More than 100 years of research suggests that in natural ecosystems, most plants are symbiotic with fungal endophytes, which can in turn regulate the host phenotype (plant growth and stress). From an ecological perspective, the plant microbiome is considered a second plant genome (also called the pan-genome) with the capacity to enhance host health and stress tolerance. Mycorrhizal fungal and root nodule symbiosis have been widely recognized, however, the complexity of root-associated microbes indicates that diverse types of root-microbial symbiotic relationships may exist. As a step in this direction, Dr. Zhilin Yuan, a researcher from Chinese Academy of Forestry and his group has addressed the community structure and ecological significances of endophytes.
First at all, they found that the dark septate endophytes (DSEs) are frequently found in extreme environments and act as a new groupf of root symbioticfungi, including Harpophora oryzae, Montagnulacea sp. and Curvularia sp.
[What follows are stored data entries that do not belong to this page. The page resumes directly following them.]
(** What a receive from the channel of pump [p] leaves behind, when the
    pump can be brought to its send or its channel is closed. *)
Definition settle (p : Pump) (ps : Pump -> PumpPc)
  : option (Pump -> PumpPc) :=
  match ps p with
  | Running => Some (set_pump p Exited (set_pump p Signalling ps))
  | Signalling => Some (set_pump p Exited ps)
  | ChClosed => Some ps
  | _ => None
  end.

(** One schedule, as a function: every pump stays in its loop until the
    coordinator waits for it.  The result is the state in which the
    coordinator has finished, has panicked or cannot go on. *)
Fixpoint exec (t : list Action) (ps : Pump -> PumpPc) (d : list Effect)
  : State :=
  match t with
  | [] => mkState [] ps d false
  | Start p :: k => exec k (set_pump p Running ps) d
  | StartClosed p :: k => exec k (set_pump p ChClosed ps) d
  | Wait p :: k =>
      match settle p ps with
      | Some ps' => exec k ps' d
      | None => mkState t ps d false
      end
  | WaitAny p q :: k =>
      match settle p ps with
      | Some ps' => exec k ps' d
      | None =>
          match settle q ps with
          | Some ps' => exec k ps' d
          | None => mkState t ps d false
          end
      end
  | Do e :: k => exec k ps (d ++ [e])
  | NilCall :: k => mkState t ps d true
  end.

(** The effects of a list of operations, and which operations concern a
    given pump. *)
Definition effects (t : list Action) : list Effect :=
  flat_map (fun a => match a with Do e => [e] | _ => [] end) t.

Definition waits_on (p : Pump) (a : Action) : bool :=
  match a with
  | Wait q => bool_decide (q = p)
  | WaitAny q r => bool_decide (q = p) || bool_decide (r = p)
  | _ => false
  end.

Definition starts (p : Pump) (a : Action) : bool :=
  match a with
  | Start q | StartClosed q => bool_decide (q = p)
  | _ => false
  end.

(** ** WebsocketProxy *)

(** The same text in both packages: two [forward] goroutines, and a third
    goroutine that waits for either, closes both connections and signals
    the caller. *)
Definition WebsocketProxy : list Action :=
  [ Start (Forward CSource CTarget);
    Start (Forward CTarget CSource);
    WaitAny (Forward CSource CTarget) (Forward CTarget CSource);
    Do (ConnClose CSource);
    Do (ConnClose CTarget);
    Do Fire ].

(** ** ExecuteContainer *)

Module Client.

Record ContainerExecArgs := {
  Stdin : option Reader;       (* nil is None *)
  Stdout : option Writer;
  Stderr : option Writer;
  Control : bool;              (* args.Control != nil *)
  DataDone : bool              (* args.DataDone != nil *)
}.

Inductive error :=
| ErrInvalidArgument (what : string)
| ErrNotSupported (extension : string)
| ErrHasExtension
| ErrMarshal
| ErrQueryOperation
| ErrWebsocket (secret : string).

(** The collaborators of [ExecuteContainer]: the result of
    [c.HasExtension("container_exec")] ([None] for an error), whether
    [json.Marshal(details)] succeeds, the ["fds"] metadata of the operation
    that [c.QueryOperation] returns, as the map [fds] that the function
    copies it into ([None] for an error, the empty map when the operation
    has no such metadata), and which secrets [c.getOperationWebsocket] can
    connect to. *)
Record Collaborators := {
  HasExtension : option bool;
  Marshal : bool;
  QueryOperation : option (gmap string string);
  connects : string -> bool
}.

(** The calls made so far, and an error or a value. *)
Definition M (A : Type) : Type := list Action * (error + A).

Definition ret {A} (a : A) : M A := ([], inr a).
Definition fail {A} (e : error) : M A := ([], inl e).
Definition emit (a : Action) : M unit := ([a], inr tt).
Definition bind {A B} (m : M A) (k : A -> M B) : M B :=
  match m with
  | (tr, inl e) => (tr, inl e)
  | (tr, inr a) => match k a with (tr', r) => (tr ++ tr', r) end
  end.

Notation "x <- m ;; k" := (bind m (fun x => k))
  (at level 100, m at next level, right associativity).
Notation "m ;;; k" := (bind m (fun _ => k))
  (at level 100, right associativity).

(** [fds[k]]: the empty string when the key is missing. *)
Definition fd (fds : gmap string string) (k : string) : string :=
  default EmptyString (fds !! k).

Definition nonempty (s : string) : bool := negb (String.eqb s EmptyString).

Definition getOperationWebsocket (env : Collaborators) (c : Conn)
  (secret : string) : M unit :=
  if connects env secret then emit (Do (Dial c secret true))
  else ([Do (Dial c secret false)], inl (ErrWebsocket secret)).

(** [network.WebsocketSendStream(conn, r, -1)] as seen by its caller. *)
Definition sendStream (c : Conn) (r : option Reader) : Action :=
  match r with
  | Some _ => Start (Outbound c)
  | None => StartClosed (Outbound c)
  end.

(** The goroutine of an interactive session. *)
Definition interactiveTask (args : ContainerExecArgs) : list Action :=
  [ sendStream CStdin (Stdin args);
    Start (Inbound CStdin);
    Wait (Inbound CStdin);
    Do (ConnClose CStdin) ]
  ++ (if DataDone args then [Do DataDoneClose] else []).

(** The goroutine that ends a session which is not interactive.  [dones]
    is the map from descriptor to completion channel; the model waits in
    the order of insertion, where Go ranges over the map in any order. *)
Definition cleanupTask (fds : gmap string string) (args : ContainerExecArgs)
  (dones : list (Z * Pump)) (conns : list Conn) : list Action :=
  map (fun d => Wait (snd d)) (filter (fun d => fst d ≠ 0) dones)
  ++ (if nonempty (fd fds "0")
      then [match Stdin args with Some _ => Do StdinClose | None => NilCall end]
      else [])
  ++ map (fun c => Do (ConnClose c)) conns
  ++ (if DataDone args then [Do DataDoneClose] else []).

(** [ExecuteContainer]: the calls it makes before it returns, and either
    its error or the goroutine it leaves behind (no operations when there
    is none). *)
Definition ExecuteContainer (env : Collaborators) (id : string)
  (interactive : bool) (args : option ContainerExecArgs)
  : M (list Action) :=
  if String.eqb id EmptyString then fail (ErrInvalidArgument "id") else
  match HasExtension env with
  | None => fail ErrHasExtension
  | Some false => fail (ErrNotSupported "container_exec")
  | Some true =>
  if negb (Marshal env) then fail ErrMarshal else
  match QueryOperation env with
  | None => fail ErrQueryOperation
  | Some fds =>
  match args with
  | None => ret []
  | Some args =>
      (if Control args && nonempty (fd fds "control")
       then getOperationWebsocket env CControl (fd fds "control") ;;;
            emit (Do GoControl)
       else ret tt) ;;;
      if interactive then
        if bool_decide (is_Some (Stdin args))
           && bool_decide (is_Some (Stdout args))
        then
          getOperationWebsocket env CStdin (fd fds "0") ;;;
          ret (interactiveTask args)
        else
          (if DataDone args then emit (Do DataDoneClose) else ret tt) ;;;
          ret []
      else
        st0 <- (if nonempty (fd fds "0") then
                  getOperationWebsocket env CStdin (fd fds "0") ;;;
                  emit (sendStream CStdin (Stdin args)) ;;;
                  ret ([(0, Outbound CStdin)], [CStdin])
                else ret ([], [])) ;;
        st1 <- (if nonempty (fd fds "1") then
                  getOperationWebsocket env CStdout (fd fds "1") ;;;
                  emit (Start (Inbound CStdout)) ;;;
                  ret (fst st0 ++ [(1, Inbound CStdout)], snd st0 ++ [CStdout])
                else ret st0) ;;
        st2 <- (if nonempty (fd fds "2") then
                  getOperationWebsocket env CStderr (fd fds "2") ;;;
                  emit (Start (Inbound CStderr)) ;;;
                  ret (fst st1 ++ [(2, Inbound CStderr)], snd st1 ++ [CStderr])
                else ret st1) ;;
        ret (cleanupTask fds args (fst st2) (snd st2))
  end
  end
  end.

(** The program of a session that started: the calls of
    [ExecuteContainer], then the goroutine it left behind. *)
Definition session (m : M (list Action)) : option (list Action) :=
  match m with
  | (tr, inr task) => Some (tr ++ task)
  | (_, inl _) => None
  end.

End Client.

(** ** Predicates of the specification, invariants and example inputs *)

(** Between two passes of the loop the buffer is empty or has room for a
    whole read. *)
Definition room (B : Z) (buf : bytes) : Prop :=
  buf = [] \/ len buf + readSize < B.

(** The claim of the specification about the chunks, for one reader and one
    requested size. *)
Definition chunks_as_specified (rtc : Reader -> Z -> list bytes)
  (r : Reader) (F : Z) : Prop :=
  concat (rtc r F) = bytes_read r /\
  Forall (fun c => effectiveBufferSize F <= len c) (removelast (rtc r F)).

(** A trace is quiet when it has no completion signal, no barrier and no
    close message. *)
Definition quiet (tr : list Event) : Prop :=
  fires tr = 0%nat /\ barriers tr = 0%nat /\ close_messages tr = 0%nat.

(** The signal is the last thing a pump does, and it is the only one. *)
Definition fires_once_at_exit (tr : list Event) : Prop :=
  exists pre e, tr = pre ++ [e] /\ is_fire e = true /\ fires pre = 0%nat.

(** Whether the connection takes the [n] messages from the [i]-th on. *)
Definition all_sent (conn : ConnOut) (i n : nat) : bool :=
  forallb (fun j => match conn j with Sent => true | _ => false end)
          (seq i n).

Definition on_eof : list Event :=
  [LocalReaderClose; WriteMessage TextMessage []; Signal].
Definition on_break : list Event :=
  [WriteMessage CloseMessage closeMsg; Signal; LocalReaderClose].

(** The claim of the specification about the reader half of the console
    mirror when the local reader ends: a barrier and a close message go out
    before the signal. *)
Definition eof_as_specified (tr : list Event) : Prop :=
  exists pre post,
    tr = pre ++ Signal :: post /\
    (1 <= barriers pre)%nat /\ (1 <= close_messages pre)%nat.

(** What the specification says of one received message [m], for a loop
    [loop] that has made [k] local writes and has [rest] still to come. *)
Definition recv_as_specified
  (loop : option Writer -> nat -> ConnIn -> list Event)
  (w : option Writer) (k : nat) (m : Incoming) (rest : ConnIn) : Prop :=
  (in_err m = true -> loop w k (m :: rest) = []) /\
  (in_mt m = CloseMessage -> loop w k (m :: rest) = []) /\
  (in_mt m = TextMessage -> loop w k (m :: rest) = []) /\
  (in_mt m = BinaryMessage -> in_err m = false -> in_read_err m = false ->
   match w with
   | None => loop w k (m :: rest) = loop w k rest
   | Some wr =>
       loop w k (m :: rest)
       = LocalWrite (in_payload m) (fst (wr k (in_payload m)))
                    (snd (wr k (in_payload m)))
         :: (if (fst (wr k (in_payload m)) =? len (in_payload m))
                && negb (snd (wr k (in_payload m)))
             then loop w (S k) rest
             else [])
   end).

(** A pump nobody waits for never hands over its signal. *)
Definition unawaited (p : Pump) (s : State) : Prop :=
  Forall (fun a => waits_on p a = false) (todo s) /\ pumps s p <> Exited.

(** A pump that is blocked in its send while nothing ahead waits for it or
    starts it anew stays blocked for ever. *)
Definition stranded (p : Pump) (s : State) : Prop :=
  Forall (fun a => waits_on p a = false /\ starts p a = false) (todo s) /\
  pumps s p = Signalling.

(** An effect that comes after [<-ch] of pump [p] in the program is seen
    only once [p] has handed over its signal. *)
Definition gated (p : Pump) (e : Effect) (post : list Action) (s : State)
  : Prop :=
  (exists pre,
      todo s = pre ++ Wait p :: post /\
      Forall (fun a => a <> Do e /\ a <> StartClosed p) pre /\
      ~ In e (done s) /\ pumps s p <> ChClosed)
  \/ (Forall (fun a => starts p a = false) (todo s) /\ pumps s p = Exited).

(** The operations before and after the first call on a nil interface. *)
Fixpoint before_nil (t : list Action) : option (list Action * list Action) :=
  match t with
  | [] => None
  | NilCall :: k => Some ([], k)
  | a :: k =>
      match before_nil k with
      | Some (pre, post) => Some (a :: pre, post)
      | None => None
      end
  end.

Import Client.

(** The inputs of the examples: an operation with all four channels. *)
Definition example_fds : gmap string string :=
  <["control" := "c"]> (<["0" := "s0"]> (<["1" := "s1"]> (<["2" := "s2"]> ∅))).

Definition example_writer : Writer := fun _ b => (len b, false).

(** Every connection can be opened. *)
Definition example_env : Collaborators :=
  {| HasExtension := Some true; Marshal := true;
     QueryOperation := Some example_fds; connects := fun _ => true |}.

(** The channels control, 1 and 2, of which the last cannot be opened. *)
Definition stderr_fails_env : Collaborators :=
  {| HasExtension := Some true; Marshal := true;
     QueryOperation := Some (delete "0" example_fds);
     connects := fun s => negb (String.eqb s "s2") |}.

Definition example_args (stdin : option Reader) : ContainerExecArgs :=
  {| Stdin := stdin; Stdout := Some example_writer;
     Stderr := Some example_writer; Control := true; DataDone := true |}.

(** Operations that close something. *)
Definition closes (a : Action) : bool :=
  match a with
  | Do (ConnClose _) | Do StdinClose | Do DataDoneClose => true
  | _ => false
  end.

(** The connections opened, and the connections whose handler or pump was
    started, in order. *)
Definition opened (tr : list Action) : list Conn :=
  flat_map (fun a => match a with Do (Dial c _ true) => [c] | _ => [] end) tr.

Definition served (tr : list Action) : list Conn :=
  flat_map (fun a => match a with
                     | Do GoControl => [CControl]
                     | Start (Outbound c) | StartClosed (Outbound c)
                     | Start (Inbound c) => [c]
                     | _ => []
                     end) tr.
Based on the colonization pattern, plant- fungal co-cultivation and inoculation under saline condition, DSEs are believed to play an important role to help plants adapt to stressful environments. Interestingly, a mechanism of nitrogen-status dependent effects on plant growth was found in the plant-DSEs symbiosis. DSEs can only significantly promote plant growth when organic nitrogen is supplied, suggesting that these fungi can readily utilize organic nitrogen and mineralize it inorganic nitrogen, which is easily accessible for plant uptake. As the excessive use of inorganic nitrogen poses a great threat to natural ecosystems and tree and crop yields, our findings underscore the enormous potentials for utilizing organic N mineralizing microbes in sustainable forestry and agriculture. Furthermore, a DSE from rhizosphere can even transfer to the above-ground parts of plant and become the dominant endophyte of seeds. Inoculation test revealed its role in improving host seed germination rate and enhancing growth of non-host trees. These insights indirectly suggest that rhizosphere microbiome has a remote control in plant growth and reproduction.
Root microbiota is a crucial determinant of plant productivity and stress tolerance. They further revealed the microbial structure, assembly and functions of a halophyte microbiota based on pyrosequencing approach. Results supported the evidence that the superior halo-tolerance of seepweed Suaeda salsa was tightly linked to a specialized below-ground microbiome. This work provides a platform to improve plant fitness with halophytes-microbial associates and novel insights into the functions of plant microbiome under salinity. Moreover, they argued that reconstruction of the synthetic microbial communities (SMCs) or pan-SMC will be an important strategy to develop novel microbial agents. In addition, they established two-step nested PCR to detect the endophytic fungal ITS sequences from plant tissues efficiently, which greatly reduced the non-specific amplification.
These results have been published in Scientific Reports (doi: 10.1038/srep32467), Biotechnology Advances (doi: 10.1016/j.biotechadv.2016.08.005), Fungal Ecology (doi: 10.1016/j.funeco.2016.08.011). Two national invention patents (ZL201410045895.0, ZL201410045774.6) and one utility model patent (ZL201520638815.2) have also been authorized. This work was financially supported by the Non-Profit Sector Special Research Fund of the Chinese Academy of Forestry (RISF2013005), the National Natural Science Foundation of China (No. 31370704) and the Programme of Introducing Talents of State Forestry Administration (20140327017).